=== Begin Enclosure ===
(* ===== verification/Dispatch.v ===== *)
(** * Ke: threads, the scheduler and dispatcher objects
    (src/ke/dispatch.c, the dispatcher of src/ps/psmgr.c, src/include/nt/dispatcher.h,
    src/include/nt/ps.h)

    Threads and dispatcher objects by address.  The one list entry of a thread,
    WaitListEntry, links it on the ready list or on one object's wait list: the
    queues are lists of thread addresses and the invariant says that a thread is
    on exactly the queue its State names.

    A context switch ends the run of the old thread in the middle of a routine.
    The routines that can switch are therefore cut there: what they do up to the
    switch, and what they do when the thread is dispatched again ([_resume]). *)

From S2P Require Import Prelude Irql.

#[local] Open Scope Z_scope.

Inductive KTHREAD_STATE := Initialized | Ready | Running | Standby | Terminated | Waiting.

#[global] Instance KTHREAD_STATE_eq_dec : EqDecision KTHREAD_STATE.
Proof. solve_decision. Defined.

Record KTHREAD := mkThread {
  Process : Z;
  KernelStack : Z;
  StackPointer : Z;
  TState : KTHREAD_STATE;
  Priority : Z;
  WaitStatus : Z;
  WaitObject : Z;
  Quantum : Z
}.

Definition with_state (st : KTHREAD_STATE) (t : KTHREAD) : KTHREAD :=
  mkThread (Process t) (KernelStack t) (StackPointer t) st (Priority t) (WaitStatus t)
    (WaitObject t) (Quantum t).
Definition with_wait (st : KTHREAD_STATE) (ws wo : Z) (t : KTHREAD) : KTHREAD :=
  mkThread (Process t) (KernelStack t) (StackPointer t) st (Priority t) ws wo (Quantum t).
Definition with_sp (sp : Z) (t : KTHREAD) : KTHREAD :=
  mkThread (Process t) (KernelStack t) sp (TState t) (Priority t) (WaitStatus t)
    (WaitObject t) (Quantum t).

(** Type codes of dispatcher.h. *)
Definition EventObject := 0.
Definition SynchronizationEvent := 1.
Definition NotificationEvent := 0.
Definition SemaphoreObject := 3.
Definition MutantObject := 5.

(** A dispatcher header with the fields of KEVENT, KSEMAPHORE and KMUTANT. *)
Record KOBJECT := mkObject {
  OType : Z;
  SignalState : Z;
  WaitListHead : list Z;
  Limit : Z;                (* KSEMAPHORE *)
  CurrentCount : Z;
  OwnerThread : Z           (* KMUTANT *)
}.

Definition with_signal (v : Z) (o : KOBJECT) : KOBJECT :=
  mkObject (OType o) v (WaitListHead o) (Limit o) (CurrentCount o) (OwnerThread o).
Definition with_waiters (l : list Z) (o : KOBJECT) : KOBJECT :=
  mkObject (OType o) (SignalState o) l (Limit o) (CurrentCount o) (OwnerThread o).
Definition with_count (c sig : Z) (o : KOBJECT) : KOBJECT :=
  mkObject (OType o) sig (WaitListHead o) (Limit o) c (OwnerThread o).
Definition with_owner (t : Z) (o : KOBJECT) : KOBJECT :=
  mkObject (OType o) (SignalState o) (WaitListHead o) (Limit o) (CurrentCount o) t.

Record SCHED := mkSched {
  Threads : gmap Z KTHREAD;
  Objects : gmap Z KOBJECT;
  KiReadyListHead : list Z;
  CurrentThread : Z;              (* Prcb->CurrentThread, 0 is NULL *)
  Rsp : Z;                        (* the stack pointer of the processor *)
  TssRsp0 : Z
}.

Record KS := mkKS { ks_pcr : KPCR; KiDispatcherLock : Z; sched : SCHED }.

Definition set_ks_pcr (k : KPCR) (s : KS) : KS := mkKS k (KiDispatcherLock s) (sched s).
Definition set_KiDispatcherLock (v : Z) (s : KS) : KS := mkKS (ks_pcr s) v (sched s).
Definition set_sched (v : SCHED) (s : KS) : KS := mkKS (ks_pcr s) (KiDispatcherLock s) v.

#[global] Instance KS_HasPcr : HasPcr KS.
Proof. refine {| pcr := ks_pcr; set_pcr := set_ks_pcr |}; [done..|by intros []]. Defined.

Definition DispatcherLock : SpinLock KS.
Proof.
  refine (mkSpinLock KiDispatcherLock set_KiDispatcherLock _ _ _ _ _ _); [done..|by intros []|done].
Defined.

(** ** Updates of the scheduler's data *)

Definition upd_thread (t : Z) (x : KTHREAD) (c : SCHED) : SCHED :=
  mkSched (<[t := x]> (Threads c)) (Objects c) (KiReadyListHead c) (CurrentThread c) (Rsp c) (TssRsp0 c).
Definition upd_object (o : Z) (x : KOBJECT) (c : SCHED) : SCHED :=
  mkSched (Threads c) (<[o := x]> (Objects c)) (KiReadyListHead c) (CurrentThread c) (Rsp c) (TssRsp0 c).
Definition set_ready (l : list Z) (c : SCHED) : SCHED :=
  mkSched (Threads c) (Objects c) l (CurrentThread c) (Rsp c) (TssRsp0 c).
Definition set_current (t : Z) (c : SCHED) : SCHED :=
  mkSched (Threads c) (Objects c) (KiReadyListHead c) t (Rsp c) (TssRsp0 c).
Definition set_rsp (r : Z) (c : SCHED) : SCHED :=
  mkSched (Threads c) (Objects c) (KiReadyListHead c) (CurrentThread c) r (TssRsp0 c).
Definition set_rsp0 (r : Z) (c : SCHED) : SCHED :=
  mkSched (Threads c) (Objects c) (KiReadyListHead c) (CurrentThread c) (Rsp c) r.

Definition kmod (f : SCHED → SCHED) : M KS unit := mmod (λ s, set_sched (f (sched s)) s).
Definition get_thread (t : Z) : M KS KTHREAD := mderef (λ s, Threads (sched s) !! t).
Definition get_object (o : Z) : M KS KOBJECT := mderef (λ s, Objects (sched s) !! o).
Definition put_thread (t : Z) (x : KTHREAD) : M KS unit := kmod (upd_thread t x).
Definition put_object (o : Z) (x : KOBJECT) : M KS unit := kmod (upd_object o x).

(** InsertTailList on the ready list. *)
Definition ready_tail (t : Z) : M KS unit :=
  kmod (λ c, set_ready (KiReadyListHead c ++ [t]) c).

(** RemoveEntryList of a thread's WaitListEntry: from whatever list it is on. *)
Definition unlink (t : Z) : M KS unit := kmod (λ c,
  mkSched (Threads c)
    ((λ o, with_waiters (filter (λ x, x ≠ t) (WaitListHead o)) o) <$> Objects c)
    (filter (λ x, x ≠ t) (KiReadyListHead c)) (CurrentThread c) (Rsp c) (TssRsp0 c)).
(** A wait that finds references and another ready thread. *)
Lemma rundown_wait_blocks s New rest :
  run_wf s → Count (ref s) ≠ 0 → unsignaled s → KiReadyListHead (sched (rks s)) = New :: rest →
  ∃ s', ExWaitForRundownProtectionRelease s = Ok (SwitchedAway, s') ∧ run_wf s' ∧
    EventInitialized (ref s') = true ∧ Count (ref s') = Count (ref s) ∧
    RundownCompleted (ref s') = RundownCompleted (ref s) ∧
    CurrentThread (sched (rks s')) = New ∧ KiReadyListHead (sched (rks s')) = rest ∧
    rd_waiters s' = rd_waiters s ++ [CurrentThread (sched (rks s))].
Proof.
  intros Hwf H0 Hu Hr.
  destruct (init_event_run s Hwf) as (s1 & Hi & Hwf1 & He & Hc & Hd & Hcur & Hrd & Hwl & Hus).
  pose proof Hwf1 as [Hk Hn Hx _]. destruct (Hx He) as (x & Hxo & Hty).
  pose proof Hk as ([_ (th & Hth & _)] & _ & _).
  destruct (wait_blocks (rks s1) RundownEvent x th New rest None) as (k & Hw & Hkw & Hcn & Hrn & Ho);
    try done; [by apply Hus|congruence|].
  exists (set_rks k s1). split_and!; try done.
  - unfold ExWaitForRundownProtectionRelease. unfold mbind at 1, M_bind at 1. cbn [mgets].
    replace (Count (ref s) =? 0) with false by lia. erewrite bind_ok; [|exact Hi]. by apply kern_ok.
  - constructor; [done|done| |simpl; congruence].
    intros _. simpl. rewrite Ho, lookup_insert_eq. eauto.
  - rewrite <- Hwl, <- Hcur. unfold rd_waiters. simpl. by rewrite Ho, lookup_insert_eq, Hxo.
Qed.

(** Marking the rundown complete. *)
Lemma completed_run s :
  run_wf s →
  ∃ s', ExRundownCompleted s = Ok (tt, s') ∧ run_wf s' ∧ RundownCompleted (ref s') = true ∧
    Count (ref s') = Count (ref s) ∧
    if Count (ref s) =? 0 then
      EventInitialized (ref s') = true ∧
      (∃ x, Objects (sched (rks s')) !! RundownEvent = Some x ∧ SignalState x = 1 ∧ WaitListHead x = []) ∧
      KiReadyListHead (sched (rks s')) = KiReadyListHead (sched (rks s)) ++ rd_waiters s
    else EventInitialized (ref s') = EventInitialized (ref s) ∧ rks s' = rks s.
Proof.
  intros Hwf. pose proof Hwf as [Hk Hn He Hz].
  set (s0 := set_ref (mkRef (Count (ref s)) true (EventInitialized (ref s))) s).
  assert (Hwf0 : run_wf s0) by (by constructor). unfold ExRundownCompleted.
  erewrite (bind_ok _ _ _ tt s0) by reflexivity. unfold mbind at 1, M_bind at 1. cbn [mgets].
  change (Count (ref s0)) with (Count (ref s)). unfold mwhen.
  destruct (Count (ref s) =? 0) eqn:H0; [|by exists s0].
  destruct (init_event_run s0 Hwf0) as (s1 & Hi & Hwf1 & Hie & Hc & Hd & _ & Hrd & Hwl & _).
  destruct (signal_run s1 Hwf1 Hie) as (x & c & Hx & Hr & Hw & Hrc & Ho).
  exists (set_rks (set_sched c (rks s1)) s1). split_and!; try done.
  - erewrite bind_ok; [|exact Hi]. by erewrite bind_ok; [|exact Hr].
  - eexists. split; [exact Ho|done].
  - simpl. rewrite Hrc, Hrd. f_equal. change (rd_waiters s) with (rd_waiters s0). rewrite <- Hwl.
    unfold rd_waiters. by rewrite Hx.
Qed.

Lemma signal_uninitialised s :
  run_wf s → EventInitialized (ref s) = false → kern (KeSetEvent RundownEvent) s = Undef.
Proof.
  intros [(_ & Hl & Hc) _ _ Hz] Hi. specialize (Hz Hi). unfold kern, zoom.
  assert (KeSetEvent RundownEvent (rks s) = Undef) as ->; [|done].
  unfold KeSetEvent. rewrite acquire_bind by done. unfold get_object, mderef, mbind, M_bind.
  change (sched (locked DispatcherLock (rks s))) with (sched (rks s)). by rewrite Hz.
Qed.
=== End Enclosure ===
Look through the entries above and quote exactly the lines from the line with "Definition with_state (st" to the line with "Definition with_sp (sp", counting both of those lines.

Definition with_state (st : KTHREAD_STATE) (t : KTHREAD) : KTHREAD :=
  mkThread (Process t) (KernelStack t) (StackPointer t) st (Priority t) (WaitStatus t)
    (WaitObject t) (Quantum t).
Definition with_wait (st : KTHREAD_STATE) (ws wo : Z) (t : KTHREAD) : KTHREAD :=
  mkThread (Process t) (KernelStack t) (StackPointer t) st (Priority t) ws wo (Quantum t).
Definition with_sp (sp : Z) (t : KTHREAD) : KTHREAD :=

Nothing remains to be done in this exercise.